Scan, or "Parallel Prefix" operations. We discuss these briefly here, and return to them in a later lecture on algorithms.

    B(1) = A(1)
    do i=2,5
       B(i) = B(i-1)+A(i)
    enddo
          ! forward running sum computed sequentially

    forall (i=1:5) B(i) = SUM( A( 1:i ) )
          ! forward running sum computed with forall

    CMF_SCAN_ADD( B, A, ... )
          ! forward running sum computed using scan operation



    FACT(1) = 1
    do i=2,5
       FACT(i) = FACT(i-1)*i
    enddo
          ! factorial computed sequentially

    INTS = [1:n]
    forall (i=1:n) FACT( i ) = PRODUCT( INTS( 1:i ) )
          ! factorial computed with forall

    CMF_SCAN_MUL( FACT, INT, ... )
          ! factorial computed using scan operation

Libraries and Intrinsics. CM Fortran has a very large library of routines available for moving data and doing numerical computations. If you can find an appropriate library routine, it will often run faster than coding it oneself.
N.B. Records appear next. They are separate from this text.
(** [reader.onload], run when the read completes; [result] is
    [evt.target?.result]. *)
Definition reader_onload (result : option jsstring) (st : App.t) : App.t :=
  App.setError None (App.setRefImage result st).

Definition handleRefine (st : App.t) : App.t :=
  if truthy_opt (App.generatedImage st)
  then App.setError None (App.setRefImage (App.generatedImage st) st)
  else st.

(** ** [generateCover] *)

(** A thrown value.  Any value but [null] and [undefined] can be asked for
    its [message], which may be missing and otherwise is a string, as the
    constructor of [Error] makes it.  [null] and [undefined] have no
    properties: reading one makes the engine throw a [TypeError], whose
    message (the engine's own) is [typeError]. *)
Inductive JsError : Type :=
| ErrorObject (message : option jsstring)
| Nullish (typeError : jsstring).

(** State threaded through the setters, with exceptions. *)
Definition Eff (A : Type) : Type := App.t -> App.t * (JsError + A).

Definition ret {A : Type} (a : A) : Eff A := fun st => (st, inr a).

Definition bind {A B : Type} (m : Eff A) (k : A -> Eff B) : Eff B :=
  fun st =>
    match m st with
    | (st', inr a) => k a st'
    | (st', inl err) => (st', inl err)
    end.

Definition throw {A : Type} (err : JsError) : Eff A := fun st => (st, inl err).

Definition set (f : App.t -> App.t) : Eff unit := fun st => (f st, inr tt).

(** [try { body } catch (err) { handler err } finally { final }] *)
Definition try_catch_finally (body : Eff unit) (handler : JsError -> Eff unit)
    (final : Eff unit) : Eff unit :=
  fun st =>
    let '(st1, r1) :=
      match body st with
      | (st', inl err) => handler err st'
      | done => done
      end in
    match final st1 with
    | (st2, inr _) => (st2, r1)
    | thrown => thrown
    end.

Notation "x <- m ;; k" := (bind m (fun x => k))
  (at level 61, m at next level, right associativity).
Notation "m ;; k" := (bind m (fun _ => k))
  (at level 61, right associativity).

(** The response of [ai.models.generateContent], as far as it is read. *)
Record Blob : Type := { mimeType : option jsstring; data : option jsstring }.
Record Part : Type := { inlineData : option Blob; part_text : option jsstring }.
Record Content : Type := { parts : option (list Part) }.
Record Candidate : Type := { content : option Content }.
Record Response : Type := { candidates : option (list Candidate) }.

(** [response.candidates?.[0]?.content?.parts || []] *)
Definition responseParts (response : Response) : list Part :=
  match candidates response with
  | Some cs =>
      match List.nth_error cs 0 with
      | Some c =>
          match content c with
          | Some ct =>
              match parts ct with
              | Some ps => ps
              | None => []
              end
          | None => []
          end
      | None => []
      end
  | None => []
  end.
CMSSL (CM Scientific Subroutine Library) contains many routines for basic linear algebra (BLAS), solving systems of linear equations, finding eigenvalues, doing FFTs, etc., and is highly optimized for the CM-5. We will discuss algorithms used by CMSSL and similar libraries later in the course.

Documentation for the CM-5 may be found in the course reference material, or by logging in to rodin and typing cmview.